RECORDS SHOWN:
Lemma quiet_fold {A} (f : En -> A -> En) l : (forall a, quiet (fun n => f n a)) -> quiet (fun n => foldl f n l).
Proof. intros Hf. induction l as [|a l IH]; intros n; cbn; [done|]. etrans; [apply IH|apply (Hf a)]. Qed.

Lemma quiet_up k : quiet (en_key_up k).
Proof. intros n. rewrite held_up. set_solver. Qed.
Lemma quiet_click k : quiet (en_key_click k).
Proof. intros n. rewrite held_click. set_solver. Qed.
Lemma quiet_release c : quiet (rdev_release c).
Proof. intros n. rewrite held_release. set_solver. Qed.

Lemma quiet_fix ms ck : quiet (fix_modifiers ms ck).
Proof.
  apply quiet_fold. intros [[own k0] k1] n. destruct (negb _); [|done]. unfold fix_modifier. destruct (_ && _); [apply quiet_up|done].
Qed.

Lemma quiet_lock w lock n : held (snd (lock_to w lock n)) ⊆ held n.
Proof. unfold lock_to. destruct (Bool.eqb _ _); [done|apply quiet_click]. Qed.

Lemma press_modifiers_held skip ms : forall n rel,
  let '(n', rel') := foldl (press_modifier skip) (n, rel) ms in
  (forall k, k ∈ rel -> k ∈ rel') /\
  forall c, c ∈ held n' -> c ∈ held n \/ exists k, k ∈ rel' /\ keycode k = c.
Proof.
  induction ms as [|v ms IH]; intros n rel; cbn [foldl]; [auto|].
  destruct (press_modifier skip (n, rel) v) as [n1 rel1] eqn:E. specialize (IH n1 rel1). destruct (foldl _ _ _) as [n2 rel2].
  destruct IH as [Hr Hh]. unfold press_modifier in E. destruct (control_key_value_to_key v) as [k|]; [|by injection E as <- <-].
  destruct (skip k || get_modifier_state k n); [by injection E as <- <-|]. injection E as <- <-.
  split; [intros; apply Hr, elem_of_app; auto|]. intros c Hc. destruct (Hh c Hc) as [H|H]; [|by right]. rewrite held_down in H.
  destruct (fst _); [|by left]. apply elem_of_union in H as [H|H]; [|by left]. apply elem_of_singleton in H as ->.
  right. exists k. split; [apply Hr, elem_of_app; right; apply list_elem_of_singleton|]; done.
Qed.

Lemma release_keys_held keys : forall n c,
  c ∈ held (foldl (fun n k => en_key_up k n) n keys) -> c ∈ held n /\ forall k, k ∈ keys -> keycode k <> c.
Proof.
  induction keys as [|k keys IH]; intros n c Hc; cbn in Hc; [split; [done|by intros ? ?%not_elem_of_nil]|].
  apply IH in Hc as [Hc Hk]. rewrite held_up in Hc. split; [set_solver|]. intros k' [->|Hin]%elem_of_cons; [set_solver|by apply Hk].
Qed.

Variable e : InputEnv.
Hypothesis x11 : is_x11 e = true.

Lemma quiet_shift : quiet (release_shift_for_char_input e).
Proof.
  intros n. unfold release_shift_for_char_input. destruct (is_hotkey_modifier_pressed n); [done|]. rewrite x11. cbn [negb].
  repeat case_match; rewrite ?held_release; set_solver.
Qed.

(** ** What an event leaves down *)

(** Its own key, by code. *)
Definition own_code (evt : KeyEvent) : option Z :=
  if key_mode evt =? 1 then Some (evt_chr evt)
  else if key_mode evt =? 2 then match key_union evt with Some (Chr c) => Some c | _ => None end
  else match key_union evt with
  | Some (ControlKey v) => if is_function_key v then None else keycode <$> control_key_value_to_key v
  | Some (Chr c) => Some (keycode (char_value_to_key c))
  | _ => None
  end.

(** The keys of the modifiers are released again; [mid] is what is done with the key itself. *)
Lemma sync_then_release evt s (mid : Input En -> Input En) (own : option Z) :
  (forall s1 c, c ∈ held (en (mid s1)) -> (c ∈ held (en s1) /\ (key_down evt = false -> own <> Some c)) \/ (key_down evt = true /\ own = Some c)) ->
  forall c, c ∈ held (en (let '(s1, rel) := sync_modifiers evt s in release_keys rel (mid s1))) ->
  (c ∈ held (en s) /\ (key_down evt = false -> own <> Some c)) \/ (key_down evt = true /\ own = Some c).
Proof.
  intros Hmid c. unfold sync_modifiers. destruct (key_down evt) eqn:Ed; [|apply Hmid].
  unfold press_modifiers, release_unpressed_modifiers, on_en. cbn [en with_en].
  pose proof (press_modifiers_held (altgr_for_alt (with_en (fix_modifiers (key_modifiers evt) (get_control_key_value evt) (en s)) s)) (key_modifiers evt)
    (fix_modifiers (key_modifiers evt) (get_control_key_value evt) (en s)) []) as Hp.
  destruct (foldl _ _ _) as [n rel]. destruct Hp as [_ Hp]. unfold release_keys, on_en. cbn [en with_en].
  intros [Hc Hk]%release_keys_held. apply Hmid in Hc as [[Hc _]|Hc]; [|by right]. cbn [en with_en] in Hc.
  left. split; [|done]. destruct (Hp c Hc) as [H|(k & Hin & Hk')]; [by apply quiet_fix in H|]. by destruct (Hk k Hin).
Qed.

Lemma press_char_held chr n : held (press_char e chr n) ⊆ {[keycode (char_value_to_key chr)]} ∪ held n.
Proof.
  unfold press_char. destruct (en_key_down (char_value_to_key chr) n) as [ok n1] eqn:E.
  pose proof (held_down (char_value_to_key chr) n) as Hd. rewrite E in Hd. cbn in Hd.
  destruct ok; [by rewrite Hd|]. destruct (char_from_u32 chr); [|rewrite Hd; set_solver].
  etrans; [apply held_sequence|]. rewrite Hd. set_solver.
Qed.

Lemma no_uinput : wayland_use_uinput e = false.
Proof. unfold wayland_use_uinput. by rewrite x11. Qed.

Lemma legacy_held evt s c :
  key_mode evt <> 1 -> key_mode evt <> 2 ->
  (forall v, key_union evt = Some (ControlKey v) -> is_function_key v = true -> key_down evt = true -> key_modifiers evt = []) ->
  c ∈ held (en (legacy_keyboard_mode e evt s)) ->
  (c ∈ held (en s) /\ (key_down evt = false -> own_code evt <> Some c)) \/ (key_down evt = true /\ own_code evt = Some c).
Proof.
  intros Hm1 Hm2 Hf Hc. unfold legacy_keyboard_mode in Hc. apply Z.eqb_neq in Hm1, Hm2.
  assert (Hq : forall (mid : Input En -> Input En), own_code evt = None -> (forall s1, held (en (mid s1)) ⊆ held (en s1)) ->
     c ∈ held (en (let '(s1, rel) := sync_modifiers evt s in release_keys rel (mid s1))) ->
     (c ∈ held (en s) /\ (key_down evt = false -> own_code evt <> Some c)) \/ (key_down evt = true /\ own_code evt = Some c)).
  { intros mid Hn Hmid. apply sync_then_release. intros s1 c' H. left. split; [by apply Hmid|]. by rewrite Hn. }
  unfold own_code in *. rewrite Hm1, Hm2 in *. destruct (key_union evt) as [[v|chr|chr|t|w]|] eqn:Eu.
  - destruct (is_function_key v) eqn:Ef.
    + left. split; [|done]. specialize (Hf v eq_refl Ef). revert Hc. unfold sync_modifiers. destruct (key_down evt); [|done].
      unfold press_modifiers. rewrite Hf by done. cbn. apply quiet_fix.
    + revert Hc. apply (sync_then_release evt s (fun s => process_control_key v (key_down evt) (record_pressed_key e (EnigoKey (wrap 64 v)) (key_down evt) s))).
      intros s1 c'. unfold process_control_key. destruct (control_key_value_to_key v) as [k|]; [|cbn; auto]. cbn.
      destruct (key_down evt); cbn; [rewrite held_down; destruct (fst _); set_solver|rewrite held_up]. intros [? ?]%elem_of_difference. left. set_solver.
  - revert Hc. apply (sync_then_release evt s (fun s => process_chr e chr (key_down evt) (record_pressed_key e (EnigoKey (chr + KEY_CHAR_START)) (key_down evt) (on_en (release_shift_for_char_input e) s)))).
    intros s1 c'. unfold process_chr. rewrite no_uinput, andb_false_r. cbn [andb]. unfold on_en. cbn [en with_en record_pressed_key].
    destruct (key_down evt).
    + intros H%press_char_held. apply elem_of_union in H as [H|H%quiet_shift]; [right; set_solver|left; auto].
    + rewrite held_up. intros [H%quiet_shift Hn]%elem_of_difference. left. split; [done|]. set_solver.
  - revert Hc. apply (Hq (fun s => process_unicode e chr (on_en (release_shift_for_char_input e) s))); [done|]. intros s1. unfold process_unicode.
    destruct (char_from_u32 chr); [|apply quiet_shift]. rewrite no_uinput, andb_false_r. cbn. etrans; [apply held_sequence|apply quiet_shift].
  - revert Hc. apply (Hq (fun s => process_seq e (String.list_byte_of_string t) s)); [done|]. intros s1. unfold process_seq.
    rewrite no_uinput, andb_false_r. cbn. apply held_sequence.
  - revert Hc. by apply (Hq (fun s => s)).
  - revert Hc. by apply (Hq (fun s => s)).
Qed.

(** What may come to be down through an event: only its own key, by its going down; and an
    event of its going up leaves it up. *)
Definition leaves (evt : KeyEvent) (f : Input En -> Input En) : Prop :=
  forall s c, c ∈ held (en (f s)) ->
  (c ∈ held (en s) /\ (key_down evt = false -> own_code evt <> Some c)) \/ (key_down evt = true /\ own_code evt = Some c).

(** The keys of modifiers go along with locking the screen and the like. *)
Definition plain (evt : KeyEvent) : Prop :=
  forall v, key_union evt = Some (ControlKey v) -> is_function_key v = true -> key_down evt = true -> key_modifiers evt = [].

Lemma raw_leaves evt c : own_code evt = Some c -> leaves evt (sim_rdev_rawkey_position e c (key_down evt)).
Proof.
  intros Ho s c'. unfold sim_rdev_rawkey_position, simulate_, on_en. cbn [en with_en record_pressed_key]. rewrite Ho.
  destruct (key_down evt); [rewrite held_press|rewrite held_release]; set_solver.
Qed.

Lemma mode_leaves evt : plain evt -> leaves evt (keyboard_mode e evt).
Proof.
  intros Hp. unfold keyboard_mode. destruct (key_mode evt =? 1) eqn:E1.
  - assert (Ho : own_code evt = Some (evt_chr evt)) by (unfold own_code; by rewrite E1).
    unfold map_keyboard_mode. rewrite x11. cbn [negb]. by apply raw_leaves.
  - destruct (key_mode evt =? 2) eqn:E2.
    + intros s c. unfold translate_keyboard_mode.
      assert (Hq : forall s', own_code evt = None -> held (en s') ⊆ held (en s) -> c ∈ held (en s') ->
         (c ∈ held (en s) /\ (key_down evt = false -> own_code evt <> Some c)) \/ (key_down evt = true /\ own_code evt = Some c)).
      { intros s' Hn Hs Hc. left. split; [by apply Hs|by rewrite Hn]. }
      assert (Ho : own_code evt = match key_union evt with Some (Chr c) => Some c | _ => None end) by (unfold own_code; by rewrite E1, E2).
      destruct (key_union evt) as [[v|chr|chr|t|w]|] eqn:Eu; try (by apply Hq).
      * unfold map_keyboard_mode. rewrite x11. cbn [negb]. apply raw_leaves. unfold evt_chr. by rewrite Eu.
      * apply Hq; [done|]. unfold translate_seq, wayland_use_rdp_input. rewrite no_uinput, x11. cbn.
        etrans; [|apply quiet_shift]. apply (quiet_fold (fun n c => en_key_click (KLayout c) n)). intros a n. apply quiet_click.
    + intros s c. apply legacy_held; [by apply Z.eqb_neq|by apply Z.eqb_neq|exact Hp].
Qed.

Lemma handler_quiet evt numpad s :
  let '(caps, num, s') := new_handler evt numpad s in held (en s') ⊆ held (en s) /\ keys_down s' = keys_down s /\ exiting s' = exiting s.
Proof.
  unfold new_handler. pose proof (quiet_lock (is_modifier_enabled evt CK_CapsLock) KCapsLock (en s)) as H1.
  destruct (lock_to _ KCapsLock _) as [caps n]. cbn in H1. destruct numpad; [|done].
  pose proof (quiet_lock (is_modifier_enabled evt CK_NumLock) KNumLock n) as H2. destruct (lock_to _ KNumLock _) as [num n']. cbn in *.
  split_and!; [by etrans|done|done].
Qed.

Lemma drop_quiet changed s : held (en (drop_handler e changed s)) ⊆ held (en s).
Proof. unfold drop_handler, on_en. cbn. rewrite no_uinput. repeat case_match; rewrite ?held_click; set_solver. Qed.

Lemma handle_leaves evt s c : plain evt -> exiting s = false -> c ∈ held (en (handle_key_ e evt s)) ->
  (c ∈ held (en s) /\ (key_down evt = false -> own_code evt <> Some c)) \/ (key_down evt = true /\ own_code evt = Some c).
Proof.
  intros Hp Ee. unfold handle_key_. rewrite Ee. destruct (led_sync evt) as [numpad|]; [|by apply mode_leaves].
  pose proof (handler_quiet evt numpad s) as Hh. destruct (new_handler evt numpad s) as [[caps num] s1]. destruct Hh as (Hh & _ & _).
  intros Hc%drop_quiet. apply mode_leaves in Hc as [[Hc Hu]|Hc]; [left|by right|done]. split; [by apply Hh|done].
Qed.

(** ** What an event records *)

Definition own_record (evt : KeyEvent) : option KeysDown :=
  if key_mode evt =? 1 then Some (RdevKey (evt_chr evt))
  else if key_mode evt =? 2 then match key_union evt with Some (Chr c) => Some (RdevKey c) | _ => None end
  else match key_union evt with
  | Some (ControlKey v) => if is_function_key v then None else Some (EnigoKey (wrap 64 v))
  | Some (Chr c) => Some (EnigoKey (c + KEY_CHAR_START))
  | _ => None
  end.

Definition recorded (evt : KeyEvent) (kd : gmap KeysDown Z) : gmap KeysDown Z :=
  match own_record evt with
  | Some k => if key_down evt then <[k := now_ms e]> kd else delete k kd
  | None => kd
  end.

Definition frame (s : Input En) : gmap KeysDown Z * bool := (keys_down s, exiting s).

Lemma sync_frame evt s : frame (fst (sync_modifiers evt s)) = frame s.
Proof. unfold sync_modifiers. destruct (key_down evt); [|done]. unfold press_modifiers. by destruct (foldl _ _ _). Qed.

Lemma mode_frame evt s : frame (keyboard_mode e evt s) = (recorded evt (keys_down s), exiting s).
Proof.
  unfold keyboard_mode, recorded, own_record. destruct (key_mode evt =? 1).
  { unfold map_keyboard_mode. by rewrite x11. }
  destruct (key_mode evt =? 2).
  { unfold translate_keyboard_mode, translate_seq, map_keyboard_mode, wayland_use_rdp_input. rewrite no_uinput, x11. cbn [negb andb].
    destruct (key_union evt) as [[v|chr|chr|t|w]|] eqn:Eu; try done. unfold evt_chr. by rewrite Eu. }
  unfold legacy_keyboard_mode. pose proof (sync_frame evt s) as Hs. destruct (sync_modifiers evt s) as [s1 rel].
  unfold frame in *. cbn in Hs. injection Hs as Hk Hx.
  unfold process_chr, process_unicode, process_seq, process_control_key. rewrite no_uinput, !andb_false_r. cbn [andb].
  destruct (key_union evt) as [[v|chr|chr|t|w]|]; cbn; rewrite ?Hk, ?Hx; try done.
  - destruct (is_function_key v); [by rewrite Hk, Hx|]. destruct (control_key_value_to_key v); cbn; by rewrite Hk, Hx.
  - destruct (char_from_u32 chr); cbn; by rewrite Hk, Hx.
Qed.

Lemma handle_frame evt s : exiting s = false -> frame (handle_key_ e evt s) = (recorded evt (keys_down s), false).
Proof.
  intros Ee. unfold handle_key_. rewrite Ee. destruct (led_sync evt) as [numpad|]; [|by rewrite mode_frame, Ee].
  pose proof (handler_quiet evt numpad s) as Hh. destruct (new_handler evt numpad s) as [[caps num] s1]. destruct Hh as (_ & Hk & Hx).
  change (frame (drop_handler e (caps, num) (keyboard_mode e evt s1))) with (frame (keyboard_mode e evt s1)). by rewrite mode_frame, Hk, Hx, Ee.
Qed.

ACTIVITY: Word for word, restate the lines of the data above that fall between the line holding "(** The keys of the" and the line holding "unfold press_modifiers, release_unpressed_modifiers, on_en.", inclusive, and no other lines.

REPLY:
(** The keys of the modifiers are released again; [mid] is what is done with the key itself. *)
Lemma sync_then_release evt s (mid : Input En -> Input En) (own : option Z) :
  (forall s1 c, c ∈ held (en (mid s1)) -> (c ∈ held (en s1) /\ (key_down evt = false -> own <> Some c)) \/ (key_down evt = true /\ own = Some c)) ->
  forall c, c ∈ held (en (let '(s1, rel) := sync_modifiers evt s in release_keys rel (mid s1))) ->
  (c ∈ held (en s) /\ (key_down evt = false -> own <> Some c)) \/ (key_down evt = true /\ own = Some c).
Proof.
  intros Hmid c. unfold sync_modifiers. destruct (key_down evt) eqn:Ed; [|apply Hmid].
  unfold press_modifiers, release_unpressed_modifiers, on_en. cbn [en with_en].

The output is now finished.